- [EXERCISE DIRECTIONS]
Only the lines from the top of the data through the line with "split; [| tauto]." should be repeated, each exactly as written.

-------

Lemma counter_get_In (c : list (value * nat)) (x : value) (n : nat) :
  NoDup (map fst c) -> (In (x, n) c <-> counter_get c x = Some n).
Proof.
  induction c as [| [k m] r IH]; simpl; intros Hnd.
  - split; [tauto | discriminate].
  - inversion Hnd as [| ? ? Hk Hr]; subst.
    destruct (value_eqb k x) eqn:E.
    + apply value_eqb_eq in E. subst k. split.
      * intros [H | H]; [congruence |].
        elim Hk. apply in_map_iff. now exists (x, n).
      * intros H. left. congruence.
    + apply value_eqb_neq in E. rewrite <- (IH Hr). split; [| tauto].
      intros [H | H]; [congruence | assumption].
Qed.

Lemma count_value_single (k x : value) :
  count_value k [x] = if value_eqb k x then 1%nat else 0%nat.
Proof. unfold count_value. simpl. now destruct (value_eqb k x). Qed.

Lemma counter_add_counts (c : list (value * nat)) (l : list value)
  (x : value) :
  counter_counts c l -> counter_counts (counter_add c x) (l ++ [x]).
Proof.
  intros [Hnd Hget]. split; [now apply counter_add_NoDup |].
  intros k. rewrite counter_get_add, count_value_app, count_value_single.
  destruct (value_eqb x k) eqn:E.
  - apply value_eqb_eq in E. subst k. rewrite value_eqb_refl.
    rewrite Hget.
    destruct (count_value x l =? 0)%nat eqn:E0.
    + apply Nat.eqb_eq in E0. rewrite E0. reflexivity.
    + replace (count_value x l + 1 =? 0)%nat with false
        by (symmetry; apply Nat.eqb_neq; lia).
      f_equal. lia.
  - assert (E' : value_eqb k x = false).
    { apply value_eqb_neq. apply value_eqb_neq in E. congruence. }
    rewrite E'. rewrite Nat.add_0_r. apply Hget.
Qed.

Lemma Counter_counts (items : list value) :
  counter_counts (Counter items) items.
Proof.
  unfold Counter.
  assert (G : forall rest c l, counter_counts c l ->
            counter_counts (fold_left counter_add rest c) (l ++ rest)).
  { induction rest as [| x r IH]; intros c l H; simpl.
    - now rewrite app_nil_r.
    - replace (l ++ x :: r) with ((l ++ [x]) ++ r)
        by (now rewrite <- app_assoc).
      apply IH. now apply counter_add_counts. }
  apply (G items [] []). split; [constructor | reflexivity].
Qed.

Lemma flatten_cons (v : value) (l : list value) :
  flatten (v :: l) = flatten_item v ++ flatten l.
Proof. reflexivity. Qed.

(** The counter's input holds each value as often as the sentences
    mention it. *)
Lemma occurrence_count_flatten (ner : string -> value) (x : value)
  (sentence_list : list string) :
  count_value x
    (flatten (filter (fun name_list => negb (value_eqb name_list (VList [])))
                     (map ner sentence_list)))
  = occurrence_count ner x sentence_list.
Proof.
  induction sentence_list as [| s r IH]; [reflexivity |].
  cbn [map filter occurrence_count].
  destruct (value_eqb (ner s) (VList [])) eqn:E; cbn [negb].
  - apply value_eqb_eq in E. rewrite E. exact IH.
  - rewrite flatten_cons, count_value_app. now rewrite IH.
Qed.




(** ** Indexed maps and cells *)

Lemma length_mapi_from {A B : Type} (f : nat -> A -> B) (k : nat)
  (l : list A) :
  length (mapi_from k f l) = length l.
Proof.
  revert k. induction l as [| x r IH]; intros k; simpl; [reflexivity |].
  now rewrite IH.
Qed.

Lemma nth_error_mapi_from {A B : Type} (f : nat -> A -> B) (k n : nat)
  (l : list A) :
  nth_error (mapi_from k f l) n = option_map (f (k + n)%nat) (nth_error l n).
Proof.
  revert k n. induction l as [| x r IH]; intros k n; simpl.
  - now destruct n.
  - destruct n as [| n]; simpl.
    + now rewrite Nat.add_0_r.
    + rewrite IH. now rewrite Nat.add_succ_r.
Qed.

Lemma nth_error_mapi {A B : Type} (f : nat -> A -> B) (n : nat)
  (l : list A) :
  nth_error (mapi f l) n = option_map (f n) (nth_error l n).
Proof. unfold mapi. now rewrite nth_error_mapi_from. Qed.

Lemma mapi_from_map_seq {A B : Type} (f : nat -> A -> B) (h : nat -> A)
  (k n : nat) :
  mapi_from k f (map h (seq k n)) = map (fun j => f j (h j)) (seq k n).
Proof.
  revert k. induction n as [| n IH]; intros k; simpl; [reflexivity |].
  now rewrite IH.
Qed.

Lemma cell_map_map {A B : Type} (f : A -> B) (M : list (list A))
  (i j : nat) :
  cell (map (map f) M) i j = option_map f (cell M i j).
Proof.
  unfold cell. rewrite nth_error_map.
  destruct (nth_error M i) as [row |]; simpl; [| reflexivity].
  now rewrite nth_error_map.
Qed.

Lemma cell_in_shape {A : Type} (M : list (list A)) (rows cols i j : nat) :
  is_shape rows cols M -> (i < rows)%nat -> (j < cols)%nat ->
  exists x, cell M i j = Some x.
Proof.
  intros [Hlen Hrows] Hi Hj. unfold cell.
  destruct (nth_error M i) as [row |] eqn:E.
  - assert (Hrow : length row = cols).
    { rewrite Forall_forall in Hrows. apply Hrows.
      now apply nth_error_In with i. }
    destruct (nth_error row j) as [x |] eqn:Ej; [now exists x |].
    apply nth_error_None in Ej. lia.
  - apply nth_error_None in E. lia.
Qed.

(** ** The lower-triangular positions *)

Lemma concat_map_if {A B : Type} (p : A -> bool) (f : A -> B) (l : list A) :
  concat (map (fun a => if p a then [f a] else []) l) = map f (filter p l).
Proof.
  induction l as [| a r IH]; simpl; [reflexivity |].
  rewrite IH. now destruct (p a).
Qed.

Lemma filter_ltb_seq (i n : nat) :
  (i <= n)%nat -> filter (fun j => (j <? i)%nat) (seq 0 n) = seq 0 i.
Proof.
  induction n as [| n IH]; intros Hi.
  - now replace i with 0%nat by lia.
  - rewrite seq_S, filter_app. simpl.
    destruct (Nat.ltb_spec n i) as [Hlt | Hge].
    + replace i with (S n) by lia.
      rewrite seq_S. f_equal.
      apply forallb_filter_id. apply forallb_forall.
      intros j Hj. apply in_seq in Hj. apply Nat.ltb_lt. lia.
    + rewrite app_nil_r. apply IH. lia.
Qed.

(** The positions the projector walks are the pairs [(i, j)] with
    [j < i < shape], row by row. *)
Lemma where_zero_triu_ones (shape : nat) :
  where_zero (triu_ones shape) = lower_positions shape.
Proof.
  unfold where_zero, triu_ones, lower_positions, mapi.
  rewrite mapi_from_map_seq, flat_map_concat_map. f_equal.
  apply map_ext_in. intros i Hi. apply in_seq in Hi.
  rewrite mapi_from_map_seq.
  rewrite map_ext with
    (g := fun j => if (j <? i)%nat then [(i, j)] else []).
  - rewrite concat_map_if. rewrite filter_ltb_seq by lia. reflexivity.
  - intros j. now destruct (j <? i)%nat.
Qed.

Lemma in_lower_positions (shape i j : nat) :
  In (i, j) (lower_positions shape) <-> (j < i < shape)%nat.
Proof.
  unfold lower_positions. rewrite in_flat_map. split.
  - intros [i' [Hi Hin]]. apply in_seq in Hi.
    apply in_map_iff in Hin as [j' [Heq Hj]]. apply in_seq in Hj.
    injection Heq as <- <-. lia.
  - intros H. exists i. split; [apply in_seq; lia |].
    apply in_map_iff. exists j. split; [reflexivity | apply in_seq; lia].
Qed.

Lemma NoDup_lower_positions (shape : nat) : NoDup (lower_positions shape).
Proof.
  unfold lower_positions. induction shape as [| n IH]; [constructor |].
  rewrite seq_S, flat_map_app. simpl. rewrite app_nil_r.
  apply NoDup_app.
  - exact IH.
  - apply Finite.Injective_map_NoDup; [| apply seq_NoDup].
    intros a b H. now injection H.
  - intros [i j] Hin Hn.
    apply in_flat_map in Hin as [i' [Hi Hin]]. apply in_seq in Hi.
    apply in_map_iff in Hin as [j' [Heq _]].
    apply in_map_iff in Hn as [j'' [Heq' _]].
    injection Heq as <- _. injection Heq' as <- _. lia.
Qed.

Lemma length_lower_positions (shape : nat) :
  (2 * length (lower_positions shape) = shape * (shape - 1))%nat.
Proof.
  unfold lower_positions. induction shape as [| n IH]; [reflexivity |].
  rewrite seq_S, flat_map_app, length_app. simpl.
  rewrite app_nil_r, length_map, length_seq.
  replace (n - 0)%nat with n by lia.
  destruct n as [| m]; [reflexivity |].
  replace (S m - 1)%nat with m in IH by lia.
  replace (S (S m) - 1)%nat with (S m) by lia.
  set (len := length _) in *. nia.
Qed.

(** ** The edge loop *)

Lemma Forall2_nth_error_r {A B : Type} (P : A -> B -> Prop)
  (l : list A) (m : list B) (n : nat) (b : B) :
  Forall2 P l m -> nth_error m n = Some b ->
  exists a, nth_error l n = Some a /\ P a b.
Proof.
  intros H. revert n. induction H as [| x y l' m' Hxy _ IH]; intros n Hn.
  - now destruct n.
  - destruct n as [| n]; simpl in *.
    + injection Hn as <-. now exists x.
    + now apply IH.
Qed.

Lemma Forall2_nth_error_l {A B : Type} (P : A -> B -> Prop)
  (l : list A) (m : list B) (n : nat) (a : A) :
  Forall2 P l m -> nth_error l n = Some a ->
  exists b, nth_error m n = Some b /\ P a b.
Proof.
  intros H. revert n. induction H as [| x y l' m' Hxy _ IH]; intros n Hn.
  - now destruct n.
  - destruct n as [| n]; simpl in *.
    + injection Hn as <-. now exists y.
    + now apply IH.
Qed.

(** What a successful run of the loop has appended: one edge per
    position that passes the filter, in order. *)
Lemma edge_loop_filter (mode : string)
  (W C : option (list (list Np.float64))) (names : list string)
  (locs : list (nat * nat)) :
  forall acc edges,
    edge_loop mode W C names locs acc = Ok edges ->
    exists es, edges = acc ++ es
               /\ Forall2 (edge_at W C names) (filter (kept mode W) locs) es.
Proof.
  induction locs as [| [i0 i1] rest IH]; intros acc edges H.
  - injection H as <-. exists []. split; [now rewrite app_nil_r | constructor].
  - cbn [edge_loop filter] in *. unfold kept at 1. cbn [fst snd].
    assert (Keep : forall wi,
      (w <- getvar W ;; getcell w i0 i1) = Ok wi ->
      (a <- getitem names i0 ;; b <- getitem names i1 ;;
       w <- getvar W ;; wi <- getcell w i0 i1 ;;
       c <- getvar C ;; ci <- getcell c i0 i1 ;;
       edge_loop mode W C names rest (acc ++ [Edge a b wi ci])) = Ok edges ->
      exists es, edges = acc ++ es
        /\ Forall2 (edge_at W C names)
             ((i0, i1) :: filter (kept mode W) rest) es).
    { intros wi Hwi Hbody.
      destruct (getitem names i0) as [a |] eqn:Ea; [| discriminate].
      destruct (getitem names i1) as [b |] eqn:Eb; [| discriminate].
      cbn [bind] in Hbody.
      destruct (getvar W) as [w |] eqn:Ew; [| discriminate].
      cbn [bind] in Hbody, Hwi. rewrite Hwi in Hbody. cbn [bind] in Hbody.
      destruct (getvar C) as [c |] eqn:Ec; [| discriminate].
      cbn [bind] in Hbody.
      destruct (getcell c i0 i1) as [ci |] eqn:Eci; [| discriminate].
      cbn [bind] in Hbody.
      apply IH in Hbody as [es [-> HF]].
      exists (Edge a b wi ci :: es). split; [now rewrite <- app_assoc |].
      constructor; [| exact HF].
      unfold edge_at. cbn [fst snd name_a name_b weight color bind].
      rewrite Ea, Eb, Ew, Ec. cbn [bind]. now rewrite Hwi, Eci. }
    destruct (mode =? "bare")%string eqn:Ebare; cbn [negb orb] in *.
    + destruct W as [w |]; [| discriminate].
      cbn [getvar bind] in H. unfold getcell in H at 1.
      destruct (cell w i0 i1) as [wi |] eqn:Ewi; [| discriminate].
      cbn [bind] in H.
      destruct (Np.gt wi (Np.Fin 0.0001)) eqn:Egt.
      * apply (Keep wi); [| exact H].
        cbn [getvar bind]. unfold getcell. now rewrite Ewi.
      * now apply IH.
    + cbn [bind] in H.
      destruct (w <- getvar W ;; getcell w i0 i1) as [wi |] eqn:Ewi.
      * now apply (Keep wi).
      * exfalso.
        destruct (getitem names i0); [| discriminate].
        destruct (getitem names i1); [| discriminate].
        cbn [bind] in H.
        destruct (getvar W); [| discriminate].
        cbn [bind] in H, Ewi. rewrite Ewi in H. discriminate.
Qed.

-------

- [PROBLEM SOLUTION]
Lemma counter_get_In (c : list (value * nat)) (x : value) (n : nat) :
  NoDup (map fst c) -> (In (x, n) c <-> counter_get c x = Some n).
Proof.
  induction c as [| [k m] r IH]; simpl; intros Hnd.
  - split; [tauto | discriminate].
  - inversion Hnd as [| ? ? Hk Hr]; subst.
    destruct (value_eqb k x) eqn:E.
    + apply value_eqb_eq in E. subst k. split.
      * intros [H | H]; [congruence |].
        elim Hk. apply in_map_iff. now exists (x, n).
      * intros H. left. congruence.
    + apply value_eqb_neq in E. rewrite <- (IH Hr). split; [| tauto].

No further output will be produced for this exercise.